- _Exercise directions_: Return every line from the records below that has the word "validate".

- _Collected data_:
* * * * *

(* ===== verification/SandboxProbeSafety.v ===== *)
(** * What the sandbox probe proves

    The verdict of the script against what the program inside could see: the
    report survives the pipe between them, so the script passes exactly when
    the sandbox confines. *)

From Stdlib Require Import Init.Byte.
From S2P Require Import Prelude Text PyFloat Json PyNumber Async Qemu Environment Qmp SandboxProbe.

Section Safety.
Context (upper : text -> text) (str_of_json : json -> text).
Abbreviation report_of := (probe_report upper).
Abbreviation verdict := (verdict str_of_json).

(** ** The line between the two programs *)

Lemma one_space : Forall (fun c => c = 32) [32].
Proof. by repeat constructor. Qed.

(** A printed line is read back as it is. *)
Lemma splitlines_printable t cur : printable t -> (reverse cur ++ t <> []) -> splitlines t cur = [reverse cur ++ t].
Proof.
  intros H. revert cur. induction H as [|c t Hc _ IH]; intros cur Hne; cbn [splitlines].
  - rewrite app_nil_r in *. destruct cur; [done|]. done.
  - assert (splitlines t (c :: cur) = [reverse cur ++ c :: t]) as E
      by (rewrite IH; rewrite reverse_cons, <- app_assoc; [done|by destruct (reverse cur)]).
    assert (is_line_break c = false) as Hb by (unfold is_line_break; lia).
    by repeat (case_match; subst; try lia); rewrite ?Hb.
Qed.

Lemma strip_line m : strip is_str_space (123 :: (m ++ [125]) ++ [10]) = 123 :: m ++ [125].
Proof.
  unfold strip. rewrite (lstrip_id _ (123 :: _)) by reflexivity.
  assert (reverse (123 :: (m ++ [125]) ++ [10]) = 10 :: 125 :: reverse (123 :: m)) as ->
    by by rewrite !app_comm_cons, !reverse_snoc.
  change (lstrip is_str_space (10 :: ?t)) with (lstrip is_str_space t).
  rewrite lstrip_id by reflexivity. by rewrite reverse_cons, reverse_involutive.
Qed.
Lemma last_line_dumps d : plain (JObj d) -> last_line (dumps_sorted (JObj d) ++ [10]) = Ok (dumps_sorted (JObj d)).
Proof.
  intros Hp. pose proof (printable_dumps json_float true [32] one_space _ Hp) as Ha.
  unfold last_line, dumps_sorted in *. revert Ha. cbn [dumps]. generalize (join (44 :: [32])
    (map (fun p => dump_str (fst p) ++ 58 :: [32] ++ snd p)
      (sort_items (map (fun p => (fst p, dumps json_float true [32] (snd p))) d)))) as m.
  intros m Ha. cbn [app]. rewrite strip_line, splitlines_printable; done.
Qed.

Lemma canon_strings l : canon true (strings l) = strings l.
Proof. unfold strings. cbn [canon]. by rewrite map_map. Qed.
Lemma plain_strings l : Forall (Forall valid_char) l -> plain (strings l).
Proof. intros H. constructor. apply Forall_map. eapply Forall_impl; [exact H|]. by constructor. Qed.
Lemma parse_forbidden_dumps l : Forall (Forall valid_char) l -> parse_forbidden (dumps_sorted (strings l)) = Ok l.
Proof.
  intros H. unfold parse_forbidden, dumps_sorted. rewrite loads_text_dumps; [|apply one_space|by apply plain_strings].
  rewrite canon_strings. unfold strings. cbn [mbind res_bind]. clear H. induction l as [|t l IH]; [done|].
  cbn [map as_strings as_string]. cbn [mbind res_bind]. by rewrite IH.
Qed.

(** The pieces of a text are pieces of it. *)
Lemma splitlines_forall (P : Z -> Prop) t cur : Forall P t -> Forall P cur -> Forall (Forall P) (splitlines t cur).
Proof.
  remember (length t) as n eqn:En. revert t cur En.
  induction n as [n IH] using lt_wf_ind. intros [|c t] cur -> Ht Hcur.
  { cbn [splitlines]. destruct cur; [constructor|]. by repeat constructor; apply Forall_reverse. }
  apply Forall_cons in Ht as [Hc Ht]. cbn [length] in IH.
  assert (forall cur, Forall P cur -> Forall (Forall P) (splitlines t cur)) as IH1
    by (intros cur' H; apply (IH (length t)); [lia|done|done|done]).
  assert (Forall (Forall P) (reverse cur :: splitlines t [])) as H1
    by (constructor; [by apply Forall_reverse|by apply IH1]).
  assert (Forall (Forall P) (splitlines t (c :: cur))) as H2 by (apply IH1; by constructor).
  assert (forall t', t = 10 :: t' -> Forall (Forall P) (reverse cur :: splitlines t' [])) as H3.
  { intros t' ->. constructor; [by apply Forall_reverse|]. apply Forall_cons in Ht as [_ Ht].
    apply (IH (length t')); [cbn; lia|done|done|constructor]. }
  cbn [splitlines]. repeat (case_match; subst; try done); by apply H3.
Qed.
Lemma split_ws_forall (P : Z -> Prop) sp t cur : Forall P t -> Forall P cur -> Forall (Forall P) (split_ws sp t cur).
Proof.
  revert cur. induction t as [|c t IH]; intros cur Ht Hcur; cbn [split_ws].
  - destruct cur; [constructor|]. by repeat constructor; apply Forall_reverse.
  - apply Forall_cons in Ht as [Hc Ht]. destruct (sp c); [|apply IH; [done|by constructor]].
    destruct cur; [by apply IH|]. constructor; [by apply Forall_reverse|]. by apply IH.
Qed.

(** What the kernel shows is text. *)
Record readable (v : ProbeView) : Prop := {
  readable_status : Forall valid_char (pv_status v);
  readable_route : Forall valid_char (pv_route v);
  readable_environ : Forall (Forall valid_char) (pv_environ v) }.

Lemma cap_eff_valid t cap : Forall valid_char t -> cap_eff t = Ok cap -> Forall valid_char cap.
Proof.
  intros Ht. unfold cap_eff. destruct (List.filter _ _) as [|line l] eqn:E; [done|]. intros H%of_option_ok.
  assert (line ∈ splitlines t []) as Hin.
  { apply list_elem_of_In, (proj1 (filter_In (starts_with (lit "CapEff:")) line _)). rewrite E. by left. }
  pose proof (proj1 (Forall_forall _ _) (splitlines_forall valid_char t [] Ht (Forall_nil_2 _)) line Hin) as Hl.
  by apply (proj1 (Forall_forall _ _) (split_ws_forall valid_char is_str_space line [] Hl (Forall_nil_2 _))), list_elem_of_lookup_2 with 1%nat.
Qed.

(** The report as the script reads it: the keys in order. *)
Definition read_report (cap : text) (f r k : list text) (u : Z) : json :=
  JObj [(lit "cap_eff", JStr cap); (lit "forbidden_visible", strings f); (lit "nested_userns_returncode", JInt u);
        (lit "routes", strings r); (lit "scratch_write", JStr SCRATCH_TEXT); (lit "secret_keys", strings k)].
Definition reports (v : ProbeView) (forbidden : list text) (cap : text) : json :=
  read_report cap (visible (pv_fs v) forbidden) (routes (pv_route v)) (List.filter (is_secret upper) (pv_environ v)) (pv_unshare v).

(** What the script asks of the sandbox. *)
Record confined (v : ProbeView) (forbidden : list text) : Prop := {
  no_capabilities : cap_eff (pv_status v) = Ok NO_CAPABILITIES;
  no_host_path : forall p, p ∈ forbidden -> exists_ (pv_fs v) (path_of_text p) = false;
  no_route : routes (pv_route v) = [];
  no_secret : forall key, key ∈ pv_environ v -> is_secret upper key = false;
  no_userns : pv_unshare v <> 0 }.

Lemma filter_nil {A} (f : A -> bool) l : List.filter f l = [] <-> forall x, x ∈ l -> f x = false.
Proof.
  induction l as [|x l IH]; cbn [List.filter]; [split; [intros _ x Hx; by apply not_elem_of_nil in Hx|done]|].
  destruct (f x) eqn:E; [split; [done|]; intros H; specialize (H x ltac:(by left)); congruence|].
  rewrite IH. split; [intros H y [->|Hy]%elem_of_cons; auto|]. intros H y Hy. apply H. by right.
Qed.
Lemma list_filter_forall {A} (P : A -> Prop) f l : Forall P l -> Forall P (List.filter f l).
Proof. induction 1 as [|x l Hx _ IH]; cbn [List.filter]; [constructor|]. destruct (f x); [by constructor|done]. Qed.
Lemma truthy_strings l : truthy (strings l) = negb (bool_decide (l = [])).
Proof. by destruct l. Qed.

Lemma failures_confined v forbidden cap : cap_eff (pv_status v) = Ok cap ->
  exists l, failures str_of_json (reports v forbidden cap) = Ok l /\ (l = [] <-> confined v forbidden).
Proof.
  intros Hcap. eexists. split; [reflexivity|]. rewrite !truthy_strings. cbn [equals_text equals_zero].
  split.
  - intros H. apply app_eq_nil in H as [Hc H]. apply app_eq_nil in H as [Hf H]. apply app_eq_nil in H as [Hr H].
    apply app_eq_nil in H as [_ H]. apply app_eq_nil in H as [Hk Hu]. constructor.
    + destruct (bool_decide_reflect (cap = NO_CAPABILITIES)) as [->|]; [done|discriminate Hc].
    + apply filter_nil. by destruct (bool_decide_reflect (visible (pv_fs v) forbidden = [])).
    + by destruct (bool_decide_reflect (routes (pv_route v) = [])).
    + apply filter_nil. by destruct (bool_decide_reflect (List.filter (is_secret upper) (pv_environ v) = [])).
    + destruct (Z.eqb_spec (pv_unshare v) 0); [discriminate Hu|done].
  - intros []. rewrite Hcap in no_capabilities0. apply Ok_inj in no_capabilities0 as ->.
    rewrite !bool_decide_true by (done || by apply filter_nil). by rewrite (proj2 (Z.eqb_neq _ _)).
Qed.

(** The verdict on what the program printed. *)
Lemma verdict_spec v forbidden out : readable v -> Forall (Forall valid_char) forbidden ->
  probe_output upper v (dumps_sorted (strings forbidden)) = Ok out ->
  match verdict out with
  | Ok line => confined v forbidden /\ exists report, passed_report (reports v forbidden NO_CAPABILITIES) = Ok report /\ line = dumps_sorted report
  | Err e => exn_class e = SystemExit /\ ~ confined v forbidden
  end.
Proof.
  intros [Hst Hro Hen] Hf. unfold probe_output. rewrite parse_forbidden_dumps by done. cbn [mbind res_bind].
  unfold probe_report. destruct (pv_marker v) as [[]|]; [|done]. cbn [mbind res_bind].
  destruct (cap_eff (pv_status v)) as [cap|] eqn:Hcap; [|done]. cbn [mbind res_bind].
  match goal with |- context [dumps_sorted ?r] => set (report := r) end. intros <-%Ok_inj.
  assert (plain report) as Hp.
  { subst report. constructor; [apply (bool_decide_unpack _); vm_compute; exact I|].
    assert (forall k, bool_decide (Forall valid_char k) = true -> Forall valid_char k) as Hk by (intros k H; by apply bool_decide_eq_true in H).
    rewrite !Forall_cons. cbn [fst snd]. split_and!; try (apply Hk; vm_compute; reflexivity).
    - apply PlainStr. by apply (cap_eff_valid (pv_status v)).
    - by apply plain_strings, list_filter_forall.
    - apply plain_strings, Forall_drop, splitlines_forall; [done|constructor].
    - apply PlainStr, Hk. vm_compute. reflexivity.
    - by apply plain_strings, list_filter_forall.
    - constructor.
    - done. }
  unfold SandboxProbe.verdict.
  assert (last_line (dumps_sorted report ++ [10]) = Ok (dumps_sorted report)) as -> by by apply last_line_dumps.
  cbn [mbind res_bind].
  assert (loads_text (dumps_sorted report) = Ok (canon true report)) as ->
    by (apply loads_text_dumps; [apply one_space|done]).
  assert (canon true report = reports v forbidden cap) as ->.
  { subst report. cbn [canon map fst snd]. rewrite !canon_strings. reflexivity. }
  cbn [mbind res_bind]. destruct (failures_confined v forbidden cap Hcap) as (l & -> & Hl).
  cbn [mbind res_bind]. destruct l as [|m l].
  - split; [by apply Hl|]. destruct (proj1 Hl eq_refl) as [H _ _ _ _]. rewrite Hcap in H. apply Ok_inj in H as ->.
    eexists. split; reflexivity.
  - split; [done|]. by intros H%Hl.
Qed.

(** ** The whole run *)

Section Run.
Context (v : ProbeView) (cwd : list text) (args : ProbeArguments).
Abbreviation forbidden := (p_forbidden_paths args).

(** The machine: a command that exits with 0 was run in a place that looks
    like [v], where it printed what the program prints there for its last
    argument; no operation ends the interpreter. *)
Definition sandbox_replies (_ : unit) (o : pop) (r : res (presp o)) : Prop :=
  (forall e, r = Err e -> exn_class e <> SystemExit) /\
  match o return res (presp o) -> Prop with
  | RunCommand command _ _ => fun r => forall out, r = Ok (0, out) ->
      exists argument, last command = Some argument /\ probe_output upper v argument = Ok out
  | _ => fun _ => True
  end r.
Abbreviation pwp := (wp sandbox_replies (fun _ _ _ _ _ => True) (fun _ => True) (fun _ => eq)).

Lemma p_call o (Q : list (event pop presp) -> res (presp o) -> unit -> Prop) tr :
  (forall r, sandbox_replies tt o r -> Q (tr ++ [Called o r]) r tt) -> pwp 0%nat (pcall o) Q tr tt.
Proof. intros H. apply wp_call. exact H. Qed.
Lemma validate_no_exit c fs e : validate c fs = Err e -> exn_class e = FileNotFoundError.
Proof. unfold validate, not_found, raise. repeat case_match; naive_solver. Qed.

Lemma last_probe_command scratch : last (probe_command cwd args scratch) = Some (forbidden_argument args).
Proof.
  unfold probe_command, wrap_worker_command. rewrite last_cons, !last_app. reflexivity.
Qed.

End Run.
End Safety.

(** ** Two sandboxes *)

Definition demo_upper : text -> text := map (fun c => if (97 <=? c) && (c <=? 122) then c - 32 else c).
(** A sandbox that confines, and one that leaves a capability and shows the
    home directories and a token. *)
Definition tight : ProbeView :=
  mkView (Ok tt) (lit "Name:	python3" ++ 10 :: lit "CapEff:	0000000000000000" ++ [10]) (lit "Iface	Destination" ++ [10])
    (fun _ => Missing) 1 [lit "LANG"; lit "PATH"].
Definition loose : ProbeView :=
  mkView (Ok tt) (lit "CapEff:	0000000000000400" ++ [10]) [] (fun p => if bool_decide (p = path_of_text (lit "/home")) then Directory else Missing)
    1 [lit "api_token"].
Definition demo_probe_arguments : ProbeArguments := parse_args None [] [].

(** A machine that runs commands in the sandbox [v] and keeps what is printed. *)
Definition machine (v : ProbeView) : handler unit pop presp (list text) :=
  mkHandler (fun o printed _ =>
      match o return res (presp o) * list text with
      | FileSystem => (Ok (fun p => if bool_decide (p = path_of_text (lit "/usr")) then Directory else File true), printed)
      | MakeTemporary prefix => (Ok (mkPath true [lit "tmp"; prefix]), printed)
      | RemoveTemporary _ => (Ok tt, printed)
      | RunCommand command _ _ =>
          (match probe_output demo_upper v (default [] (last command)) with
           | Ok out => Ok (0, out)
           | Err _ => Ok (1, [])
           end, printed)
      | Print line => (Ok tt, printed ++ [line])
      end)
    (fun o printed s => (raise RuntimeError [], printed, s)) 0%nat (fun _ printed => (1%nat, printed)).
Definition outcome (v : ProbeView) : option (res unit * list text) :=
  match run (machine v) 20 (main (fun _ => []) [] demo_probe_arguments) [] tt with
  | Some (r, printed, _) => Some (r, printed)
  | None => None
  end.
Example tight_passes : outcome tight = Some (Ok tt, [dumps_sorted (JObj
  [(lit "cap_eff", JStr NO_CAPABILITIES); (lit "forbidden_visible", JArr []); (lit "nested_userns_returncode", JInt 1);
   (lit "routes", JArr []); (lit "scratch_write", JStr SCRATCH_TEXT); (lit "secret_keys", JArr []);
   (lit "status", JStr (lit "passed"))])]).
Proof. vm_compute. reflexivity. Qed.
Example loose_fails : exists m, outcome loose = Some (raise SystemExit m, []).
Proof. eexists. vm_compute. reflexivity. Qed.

* * * * *

- _Output below_:
Lemma validate_no_exit c fs e : validate c fs = Err e -> exn_class e = FileNotFoundError.
Proof. unfold validate, not_found, raise. repeat case_match; naive_solver. Qed.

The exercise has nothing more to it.